While the idea of a parasitic biological worm goes far back in biology, the term appears to have first been used as, as a concept in computing, in John Brunner's 1975 science fiction novel, Shockwave Rider. Actual software, under tightly controlled conditions, was developed in 1981-1982.[1]
Morris worm: first wild infection
The first widespread Internet worm attack took place in 1988.[2] It had several attack vectors, the most notable exploiting the most common BSD UNIX electronic mail server, sendmail
, in a manner that caused an executable program, in a mail message, to immediately begin executing. Another vector was a password guessing attack on the logins to common services. Yet another method exploited UNIX utility programs then in common use, but largely abandoned as vulnerabilities.

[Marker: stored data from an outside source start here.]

(* ===== verification/Selection.v ===== *)
(** * Node selection

    src/src/node_selection.rs: the speed window of every node, failure cooldowns,
    the recovery lane and the snapshot handed to the scheduling algorithm.
    Instants and durations are nanoseconds; a method reads the clock once per
    call here ([now]).  The [backoff] crate is a parameter of the model. *)

From stdpp Require Import base gmap sets list strings.
From Stdlib Require Import ZArith Lia Sorted.
From S2P Require Import Prelude F64 Errors Budget Model Scheduling.

Definition second : Z := 1000000000.
Definition millisecond : Z := 1000000.

(** [Duration::as_secs_f64]. *)
Definition as_secs_f64 (d : Z) : f64 :=
  (f64_of_Z (d / second) + f64_of_Z (d mod second) / f64_of_Z second)%f64.

(** [Instant::duration_since] saturates at zero. *)
Definition duration_since (now at_ : Z) : Z := Z.max 0 (now - at_).

Definition SPEED_WINDOW : Z := 60 * second.
Definition MAX_SPEED_SAMPLES : nat := 8.

(** ** The speed window *)

Module SpeedWindow.

Record SpeedSample := { at_ : Z; bps : f64 }.

(** [SpeedWindow]: [samples], oldest first. *)
Abbreviation t := (list SpeedSample).

Definition expired (now : Z) (s : SpeedSample) : bool :=
  SPEED_WINDOW <? duration_since now (at_ s).

(** [prune]: pop expired samples off the front. *)
Fixpoint prune (w : t) (now : Z) : t :=
  match w with
  | [] => []
  | s :: w' => if expired now s then prune w' now else w
  end.

(** [while self.samples.len() > MAX_SPEED_SAMPLES { pop_front }]. *)
Fixpoint pop_excess (w : t) : t :=
  match w with
  | [] => []
  | _ :: w' => if (MAX_SPEED_SAMPLES <? length w)%nat then pop_excess w' else w
  end.

Definition record (w : t) (now : Z) (b : f64) : t :=
  pop_excess (prune (w ++ [{| at_ := now; bps := b |}]) now).

(** The outlier rule of [estimate] on the sorted values. *)
Definition trim_outlier (values : list f64) : list f64 :=
  if (5 <=? length values)%nat then
    match values !! (length values / 2)%nat with
    | Some median =>
        let highest := unwrap_or (last values) median in
        if flt (f64_of_Z 0) median && flt (median * f64_of_Z 4)%f64 highest
        then take (length values - 1) values else values
    | None => values
    end
  else values.
Definition metrics_ok (l : log) (m : t) (now : Z) : Prop :=
  0 <= now <= 2 ^ 62 /\ Forall (fun x => event_ok x.2 /\ 0 <= x.1 <= now) l /\
  (forall k, lifetime m k = capped (total (fun _ => true) l k)) /\
  length (window m) = WINDOW_BUCKETS /\
  forall i s, window m !! i = Some s -> slot_ok l now i s.

Lemma log_events_ok l now :
  Forall (fun x : Z * event => event_ok x.2 /\ 0 <= x.1 <= now) l -> Forall (fun x => event_ok x.2) l.
Proof. intros H. eapply Forall_impl; [exact H|]. by intros ? [? _]. Qed.

Lemma metrics_ok_new : metrics_ok [] new 0.
Proof.
  split; [lia|]. split; [constructor|]. split; [done|]. split; [done|].
  intros i s Hi. apply lookup_replicate in Hi as [-> _]. exists 0. split; [done|]. split; [lia|].
  split; [by right|]. split; [set_solver|done].
Qed.

(** A recording in a slot that was prepared for the current generation. *)
Lemma prepare_ok l now i s : 0 <= now <= 2 ^ 62 -> slot_index now = i ->
  Forall (fun x => event_ok x.2 /\ 0 <= x.1 <= now) l -> slot_ok l now i s ->
  generation (prepare s now) = 2 * now /\
  forall k, counters (prepare s now) k = capped (total (fun g' => (g' =? now) && (slot_index g' =? i)%nat) l k).
Proof.
  intros Hnow Hi Hl (g & Hg & Hgr & _ & Hmax & Hc). unfold prepare.
  assert (saturating_mul now 2 = 2 * now) as Es by (unfold saturating_mul, u64_max; lia).
  rewrite Es. zcase.
  - assert (g = now) by lia. subst g. done.
  - split; [done|]. intros k. simpl. rewrite total_none; [done|].
    intros g' e Hin. apply andb_false_iff. destruct (Nat.eqb_spec (slot_index g') i) as [E|]; [left|by right].
    specialize (Hmax g' e Hin E). apply Z.eqb_neq. lia.
Qed.

Lemma slot_ok_cons_other l now i s e :
  slot_index now <> i -> slot_ok l now i s -> slot_ok ((now, e) :: l) now i s.
Proof.
  intros Hne (g & Hg & Hgr & Hgi & Hmax & Hc). exists g. split_and!; try done || lia.
  - intros g' e' [[= -> ->]|Hin]%elem_of_cons; [done|]. by eapply Hmax.
  - intros k. rewrite Hc. simpl.
    rewrite (proj2 (Nat.eqb_neq (slot_index now) i) Hne). by rewrite andb_false_r.
Qed.

Lemma slot_ok_cons_here l now i s e (f : WindowSlot -> WindowSlot) :
  0 <= now <= 2 ^ 62 -> slot_index now = i -> event_ok e ->
  Forall (fun x => event_ok x.2 /\ 0 <= x.1 <= now) l -> slot_ok l now i s ->
  generation (f (prepare s now)) = generation (prepare s now) ->
  (forall k, counters (f (prepare s now)) k = add_all (counters (prepare s now)) (increments e) k) ->
  slot_ok ((now, e) :: l) now i (f (prepare s now)).
Proof.
  intros Hnow Hi He Hl Hs Hfg Hfc.
  destruct (prepare_ok l now i s Hnow Hi Hl Hs) as [Hg Hc]. exists now. rewrite Hfg.
  split_and!; [done|lia..|by left| |].
  - intros g' e' [[= -> ->]|Hin]%elem_of_cons _; [lia|]. rewrite Forall_forall in Hl.
    apply Hl in Hin. simpl in Hin. lia.
  - intros k. rewrite Hfc. pose proof (total_nonneg
      (fun g' => (g' =? now) && (slot_index g' =? i)%nat) l k (log_events_ok _ _ Hl)).
    rewrite add_all_spec; [|done|rewrite Hc; unfold capped, u64_max; lia]. rewrite Hc. simpl.
    rewrite Z.eqb_refl, (proj2 (Nat.eqb_eq _ _) Hi). simpl.
    fold (amount e k). pose proof (amount_nonneg e k He). unfold capped, u64_max in *. lia.
Qed.
(* ===== verification/Cache.v ===== *)
(** * The blob cache

    src/src/cache.rs, cache/repository.rs, cache/object_store.rs and the
    cache-entry queries of db.rs: content-addressed objects on disk indexed by a
    SQL table, with buffered hit counts, watermark eviction and expiry.  Each
    operation runs under its locks ([capacity_lock], the capacity file lock and
    the flight lock of a key), so it is one transition; [active_flights] are the
    keys whose flight lock is held.  Instants are nanoseconds. *)

From stdpp Require Import base gmap sets list strings.
From Stdlib Require Import ZArith Lia Sorted Ascii Strings.Byte.
From S2P Require Import Prelude F64 Text Errors Metrics Files.

Module Cache.

Inductive CachePolicy := BalancedPolicy | Lru | Lfu.

Definition policy_name (p : CachePolicy) : string :=
  match p with BalancedPolicy => "balanced" | Lru => "lru" | Lfu => "lfu" end.

Record CacheRuntimeConfig := {
  partial_ttl : Z;
  cache_ttl : option Z;
  max_cache_bytes : Z;
  cache_policy : CachePolicy;
  cache_high_watermark : f64;
  cache_low_watermark : f64;
  public_bearer_cache_enabled : bool
}.

Record CachedObject := {
  o_key : string; o_path : string; o_size : Z; o_media_type : string; o_digest : option string
}.

(** [CacheRecord], the row of [cache_entries]. *)
Record CacheRecord := {
  e_key : string;
  e_media_type : string;
  e_path : string;
  e_size_bytes : Z;
  e_digest : option string;
  e_hit_count : Z;
  e_created_at : Z;
  e_last_accessed_at : Z
}.

Record CacheAggregate := { agg_entries : Z; agg_bytes : Z; agg_hits : Z }.

Record CacheStore := {
  files : Fs;
  entries : gmap string CacheRecord;
  pending_hits : gmap string Z;
  active_flights : gset string;
  runtime : CacheRuntimeConfig;
  metrics : TransferMetrics.t
}.

Definition with_files (s : CacheStore) (f : Fs) : CacheStore :=
  {| files := f; entries := entries s; pending_hits := pending_hits s;
     active_flights := active_flights s; runtime := runtime s; metrics := metrics s |}.
Definition with_entries (s : CacheStore) (m : gmap string CacheRecord) : CacheStore :=
  {| files := files s; entries := m; pending_hits := pending_hits s;
     active_flights := active_flights s; runtime := runtime s; metrics := metrics s |}.
Definition with_pending (s : CacheStore) (m : gmap string Z) : CacheStore :=
  {| files := files s; entries := entries s; pending_hits := m;
     active_flights := active_flights s; runtime := runtime s; metrics := metrics s |}.
Definition with_flights (s : CacheStore) (a : gset string) : CacheStore :=
  {| files := files s; entries := entries s; pending_hits := pending_hits s;
     active_flights := a; runtime := runtime s; metrics := metrics s |}.
Definition with_metrics (s : CacheStore) (m : TransferMetrics.t) : CacheStore :=
  {| files := files s; entries := entries s; pending_hits := pending_hits s;
     active_flights := active_flights s; runtime := runtime s; metrics := m |}.

(** [update_runtime]. *)
Definition update_runtime (s : CacheStore) (r : CacheRuntimeConfig) : CacheStore :=
  {| files := files s; entries := entries s; pending_hits := pending_hits s;
     active_flights := active_flights s; runtime := r; metrics := metrics s |}.

(** ** Keys *)

Definition valid_digest_identity (digest : string) : bool :=
  starts_with "sha256:" digest && (slen digest =? 71) && all_bytes is_ascii_hexdigit (str_drop 7 digest).

(** The part of a request that identifies the object: the digest of a blob
    request, or else the whole path. *)
Definition public_identity (request_path : string) : string :=
  let path := match split_once "?" request_path with Some (p, _) => p | None => request_path end in
  match rsplit_once "/blobs/" path with
  | Some (_, digest) => if valid_digest_identity digest then digest else request_path
  | None => request_path
  end.

(** A [Bearer] credential: [value.get(..7)] equals ["bearer "] ignoring case. *)
Definition is_bearer (value : string) : bool :=
  (7 <=? slen value) && eq_ignore_ascii_case (str_take 7 value) "bearer ".

Definition scoping_authorization (authorization : option string) (public_bearer : bool) : string :=
  match authorization with
  | Some value => if public_bearer && is_bearer value then "" else value
  | None => ""
  end.

(** The bytes [CacheStore::key] feeds to the hasher. *)
Definition key_preimage (cache_scope request_path : string) (authorization : option string)
    (public_bearer : bool) : string :=
  cache_scope +:+ chr 0 +:+ public_identity request_path +:+ chr 0 +:+
  scoping_authorization authorization public_bearer.

Definition valid_key (key : string) : bool := (slen key =? 64) && all_bytes is_ascii_hexdigit key.

Section Keys.
(** The hash function: hex of SHA-256. *)
Variable sha256_hex : string -> string.

(** [CacheStore::key] and [request_key]. *)
Definition cache_key (cache_scope request_path : string) (authorization : option string)
    (public_bearer : bool) : string :=
  sha256_hex (key_preimage cache_scope request_path authorization public_bearer).

Definition request_key (s : CacheStore) (cache_scope request_path : string)
    (authorization : option string) (public_route : bool) : string :=
  cache_key cache_scope request_path authorization
    (public_route && public_bearer_cache_enabled (runtime s)).

End Keys.

Section Store.
(** Parameters: the natural logarithm of [1 + x], the data directory, and the
    order in which SQLite enumerates the rows of the table before sorting. *)
Variable ln_1p : f64 -> f64.
Variable data_dir : string.
Variable rows : gmap string CacheRecord -> list CacheRecord.

(** ** Object store paths *)

Definition objects_dir : string := data_dir +:+ "/cache/objects".
Definition temp_dir : string := data_dir +:+ "/cache/tmp".
Definition object_path (key : string) : string :=
  objects_dir +:+ "/" +:+ str_take 2 key +:+ "/" +:+ key.

(** [ObjectStore::commit]. *)
Definition commit (s : CacheStore) (key temporary : string) : ApiResult Z * CacheStore :=
  let destination := object_path key in
  match rename (files s) temporary destination with
  | Err e => (Err e, s)
  | Ok f => (metadata f destination, with_files s f)
  end.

After entry, some of the malware function simply performed network reconnaissance, to determine such things as account names that could be exploited by other parts of the worm. Once it had a name and password on another computer, it used one of several methods to attempt to log in to that computer and copy itself there, to begin executing and propagating.
For most practical purpose, the Internet, still primarily a research environment, was shut down for several days, until corrective software patches were defined and distributed through secure channels. The miscreant who wrote it was later apprehended, convicted and imprisoned; there is some evidence that he had not intended it to be as destructive, but incorrectly programmed some features that were intended to limit its infectivity.
Slammer worm
One of the most destructive worms was Slammer, a 2003 exploit that exploited vulnerabilities in certain features of Microsoft Structured Query Language (SQL) software. [3] It propagated rapidly, executing self-propagating code and taking over the infected computer's resources such that it did little but try to replicate itself. That was sufficient, however, to make the computer useless. One of the features of this malware was that the basic code randomly generated Internet Protocol version 4 addresses to which it would try to propagate itself, without checking if the address was that of a plausible target. This simplicity, even though inefficient, allowed a small piece of code, 376 bytes in length, to be extremely infectious.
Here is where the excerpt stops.